13.「知解を求める信仰 アンセルムスの神の存在の証明」
再推敲・再整理版です。

 

神学の道(1)
 「知解スルintelligereという動詞の文字通りの意味」――すなわち「intus legere〔内部ニ立チ入ッテ読ムコト〕をどこかで想起することが適切であるとすれば」、アンセルムスにおいて「知解スルintelligereこと」は、「原則的に、読ムlegereことを、すなわちCredoの中であらかじめ語られていることを」、すなわち第一の形態の神の言葉であるイエス・キリスト自身(「啓示ないし和解の実在」そのもの)を起源とする第二の形態の神の言葉である聖書(預言者および使徒たちの最初の直接的な第一のイエス・キリストについての「言葉、証言、宣教、説教」、「啓示ないし和解」の「概念の実在」)を自らの思惟と語りにおける原理・規準・法廷・審判者・支配者とした第三の形態の神の言葉である教会の<客観的>信仰告白および教義(Credo)の中であらかじめ語られていることを、後続して「後から考えることを意味している」。言い換えれば、「知解スルintelligere」ことは、第三の形態の神の言葉に属する教会の成員のわれわれが、「他律的服従」と「自律的服従」との全体性において、具体的には三位一体の唯一の啓示の類比としての神の言葉の実在の出来事であるそれ自身が聖霊の業であり啓示の主観的可能性として客観的に存在している「神の言葉の三形態」(換言すれば、キリスト教に固有な類と歴史性)の関係と構造(秩序性)における第一の形態の神の言葉であるイエス・キリスト自身を起源とする第二の形態の神の言葉である聖書的啓示証言を、自らの思惟と語りにおける原理・規準・法廷・審判者・支配者として、終末論的限界の下で絶えず繰り返し、それに聞き教えられることを通して教えるという仕方で、純粋な教えとしてのキリストにあっての神・キリストの福音を尋ね求める「神への愛」と、そのような「神への愛」を根拠とした「神の讃美」としての「隣人愛」(キリストの福音を内容とする福音の形式としての律法、神の命令・要求・要請)という連関においてイエス・キリストをのみ主・頭とする「ヒトツノ、聖ナル、公同ノ教会」を目指す教会のCredo(教会の<客観的>な信仰告白および教義)の中で、「あらかじめ語られていることを(≪後続して≫)後から考えることを意味している」。

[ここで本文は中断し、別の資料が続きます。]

(** The bytes of a file after [l] is written at [off]. *)
Definition overwrite (f : Z -> Z) (off n : Z) (l : list Z) (o : Z) : Z :=
  if in_range off n o then char_at l (o - off) else f o.

Lemma char_at_drop k l j : 0 <= k -> 0 <= j -> char_at (drop (Z.to_nat k) l) j = char_at l (k + j).
Proof.
  intros Hk Hj. unfold char_at. rewrite !nth_lookup, lookup_drop. do 2 f_equal. lia.
Qed.

Lemma char_at_take k l j : 0 <= j < k -> char_at (take (Z.to_nat k) l) j = char_at l j.
Proof.
  intros Hj. unfold char_at. rewrite !nth_lookup, lookup_take_lt by lia. done.
Qed.

Lemma block_of o off m : 0 <= o -> 0 <= off -> off mod BSIZE + m <= BSIZE ->
  off <= o < off + m -> o / BSIZE = off / BSIZE /\ o mod BSIZE = off mod BSIZE + (o - off).
Proof.
  intros Ho Hoff Hm Hr. destruct (same_block off (o - off)) as [H1 H2]; [lia | lia|].
  replace (off + (o - off)) with o in * by lia. done.
Qed.

(** One round of the loop on the bytes of the file. *)
Lemma chunk_bytes f x off m l o :
  0 <= off -> 0 <= o -> 0 < m -> off mod BSIZE + m <= BSIZE -> m <= Z.of_nat (length l) ->
  (forall o, 0 <= o -> o / BSIZE = off / BSIZE -> x (o mod BSIZE) = f o) ->
  (if o / BSIZE =? off / BSIZE then blit x (off mod BSIZE) (take (Z.to_nat m) l) (o mod BSIZE) else f o) =
  overwrite f off m l o.
Proof.
  intros Hoff Ho Hm Hmb Hl Hx. unfold overwrite.
  assert (Hin : in_range off m o = true -> o / BSIZE = off / BSIZE /\ o mod BSIZE = off mod BSIZE + (o - off)).
  { intros E. unfold in_range in E. to_prop. apply (block_of o off m); done || lia. }
  destruct (Z.eqb_spec (o / BSIZE) (off / BSIZE)) as [E|E].
  - rewrite blit_spec, length_take, Nat.min_l, Z2Nat.id by lia.
    assert (Hoo : o = off + (o mod BSIZE - off mod BSIZE)).
    { rewrite (Z_div_mod_eq_full o BSIZE) at 1. rewrite (Z_div_mod_eq_full off BSIZE) at 1. rewrite E. lia. }
    assert (Hir : in_range (off mod BSIZE) m (o mod BSIZE) = in_range off m o).
    { unfold in_range. apply eq_true_iff_eq. rewrite !andb_true_iff, !Z.leb_le, !Z.ltb_lt. lia. }
    rewrite Hir. destruct (in_range off m o) eqn:Er; [|by apply Hx].
    unfold in_range in Hir. rewrite char_at_take; [f_equal; lia|]. symmetry in Hir. to_prop. lia.
  - destruct (in_range off m o) eqn:Er; [|done]. destruct E. apply (Hin eq_refl).
Qed.

Lemma overwrite_app f off m n l o :
  0 <= m <= n -> overwrite (overwrite f off m l) (off + m) (n - m) (drop (Z.to_nat m) l) o = overwrite f off n l o.
Proof.
  intros Hm. unfold overwrite, in_range.
  destruct (Z.leb_spec (off + m) o), (Z.ltb_spec o (off + m + (n - m))), (Z.leb_spec off o),
    (Z.ltb_spec o (off + m)), (Z.ltb_spec o (off + n)); cbn; try lia; try done.
  rewrite char_at_drop by lia. f_equal. lia.
Qed.

Lemma overwrite_ext f g off n l o : (f o = g o) -> overwrite f off n l o = overwrite g off n l o.
Proof. unfold overwrite. intros ->. done. Qed.

(** One round of the loop of writei, on [m] bytes of one block. *)
Lemma writei_round k s i ip off m src :
  file_ok s i ip -> 0 <= off -> off + m <= MAXFILE * BSIZE -> 0 < m -> off mod BSIZE + m <= BSIZE ->
  m <= Z.of_nat (length src) -> 0 <= k -> room (k + 6) s -> 2 <= nfree s ->
  exists s1 b s2 ip1, bmap i (off / BSIZE) s = Ret s1 b /\
    log_write_ b (wrote b (blit (vw s1 b) (off mod BSIZE) (take (Z.to_nat m) src)) s1) = Ret s2 tt /\
    file_ok s2 i ip1 /\ ext s i ip s2 ip1 /\ room k s2 /\ nfree s - 2 <= nfree s2 /\
    fblock s2 ip1 (off / BSIZE) <> 0 /\ (fblock s ip (off / BSIZE) <> 0 -> ip1 = ip) /\
    (forall o, 0 <= o < MAXFILE * BSIZE -> file_byte s2 ip1 o = overwrite (file_byte s ip) off m src o).
Proof.
  intros Hf Hoff Hmax Hm Hmb Hl Hk Hr Hfree.
  assert (Hbn : 0 <= off / BSIZE < MAXFILE) by (apply slot_bn; lia).
  destruct (bmap_ok (k + 1) s i ip (off / BSIZE)) as (s1 & ip1 & He1 & Hf1 & Hx1 & Hne1 & Hr1 & Hn1 & Hb1);
    [done | done | lia | eapply room_le; [done|lia] | lia |].
  set (b := fblock s1 ip1 (off / BSIZE)) in *.
  set (x := blit (vw s1 b) (off mod BSIZE) (take (Z.to_nat m) src)).
  destruct (write_block s1 i ip1 (off / BSIZE) x Hf1 Hbn Hne1) as (Hf2 & Hx2 & Hn2 & Hb2). fold b in Hf2, Hx2, Hn2, Hb2.
  destruct (log_write_room k b (wrote b x s1) Hk Hr1) as [Hlw Hr2].
  exists s1, b, (logged b (wrote b x s1)), ip1. split_and!; try done.
  - by eapply ext_trans.
  - lia.
  - rewrite (ex_kept _ _ _ _ _ Hx2); [done | unfold is_slot; lia | done].
  - intros Hne. rewrite (bmap_mapped s i ip) in He1 by (done || apply Hf). assert (Es : s1 = s) by congruence.
    pose proof (fo_inode _ _ _ Hf1) as E1. rewrite Es, (fo_inode _ _ _ Hf) in E1. congruence.
  - intros o Ho. rewrite Hb2 by done. unfold x. rewrite (chunk_bytes (file_byte s1 ip1)); try done; try lia.
    + apply overwrite_ext. by apply Hb1.
    + intros o' _ E. unfold file_byte. rewrite E. fold b. by destruct (Z.eqb_spec b 0).
Qed.

(** A call that writes [len] bytes at [off] touches at most [nb] blocks. *)
Definition spans (off len nb : Z) : Prop := len <= 0 \/ off mod BSIZE + len <= nb * BSIZE.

この根拠は、次の点にある――<先行>する神の用意に包摂された<後続>する人間の用意ができているところの、「人間に対する神の愛と神に対する人間の愛の同一」(『ローマ書』)であり、「永遠の(神との人間の)和解」(神の側の真実としてある、神の側からする神の人間との架橋)であり、神との間の「平和」(ローマ五・一)であり、それ故に神の認識可能性である聖性・秘義性・隠蔽性において存在する「失われない単一性」・神性・永遠性を本質とする「父なる名の内三位一体的特殊性」・「神の内三位一体的父の名」・「三位相互内在性」における内在的な三位一体の~の、われわれのための神としての「外に向かって」の外在的なその「失われない差異性」における第二の存在の仕方、すなわち啓示者である父なる神の子としての「啓示ないし和解の実在」そのもの、起源的な第一の形態の神の言葉そのもの、「まさに顕ワサレタ神こそが隠サレタ神である」まことの神にしてまことの人間イエス・キリストにおいて、「神の用意の中に含まれて、人間にとって、神に向かっての、したがって神認識(≪信仰の認識としての神認識、啓示認識・啓示信仰、人間的主観に実現された神の恵みの出来事≫)に向かっての人間の用意が存在する」という点にある、イエス・キリストにおける神の自己啓示は、それ自身、その啓示に固有な証明能力を、起源的な第一の形態の神の言葉自身の出来事の自己運動を、「復活され高挙されたイエス・キリストから降下し注がれる霊」である聖霊の証しの力を、神のその都度の自由な恵みの決断による「啓示と信仰の出来事」――客観的なイエス・キリストにおける啓示の出来事とその啓示の出来事の主観的側面としての「聖霊の注ぎ」による信仰の出来事に基づいて終末論的限界の下で啓示認識・啓示信仰を与えることができる授与能力を持っているという点にある、それ故に「啓示は例証されようとせず、解釈されることを欲する」、「解釈するとは」、第一の形態の神の言葉であるイエス・キリスト自身を起源とする第二の形態の神の言葉である聖書的啓示証言を自らの思惟と語りにおける原理・規準・法廷・審判者・支配者として、またその聖書的啓示証言を自らの思惟と語りにおける原理・規準・法廷・審判者・支配者とした教会の<客観的>な信仰告白および教義に後続して「別の言葉で同一のことを言うことである」という点にある。

 

 この時、その神学的な思惟と語りは、その思惟と語りの深化と豊富化において、キリスト教に固有な類と歴史性に時間累積できるのである。したがって、前述したような仕方ではなく、教会の宣教の一つの機能としての神学が、その最初から、自らの神学的な思惟と語りに、近代的な人間の感覚と知識を内容とする経験を加味させ、また現存する文明的傾向・文化的傾向・思想的傾向を加味させ、また近代主義的な人間学的な哲学原理・認識論・世界観等を加味させて「混合神学」(総括的に言えば、自然神学)を目指すことをしたならば、その最初から、その神学的な思惟と語りを深化させ豊富化させることはできるわけがないのである、それ故にキリスト教に固有な類と歴史性に時間累積させることができるわけがないのである。何故ならば、第三の形態の神の言葉に属する全く人間的な教会の宣教、その一つの機能としての神学におけるその思惟と語りが、「キリスト教的語りの正しい内容の認識として祝福され、きよめられたものであるか、それとも怠惰な思弁でしかないかということは、神ご自身の決定事項であって、われわれ人間の決定事項ではない」からである、それ故に教会の宣教、その一つの機能としての神学は、「『主よ、私は信じます。私の不信仰を助けて下さい』というこの人間的態度に対し神が応じて下さるということに基づいて成立している」からである(『教会教義学 神の言葉』)。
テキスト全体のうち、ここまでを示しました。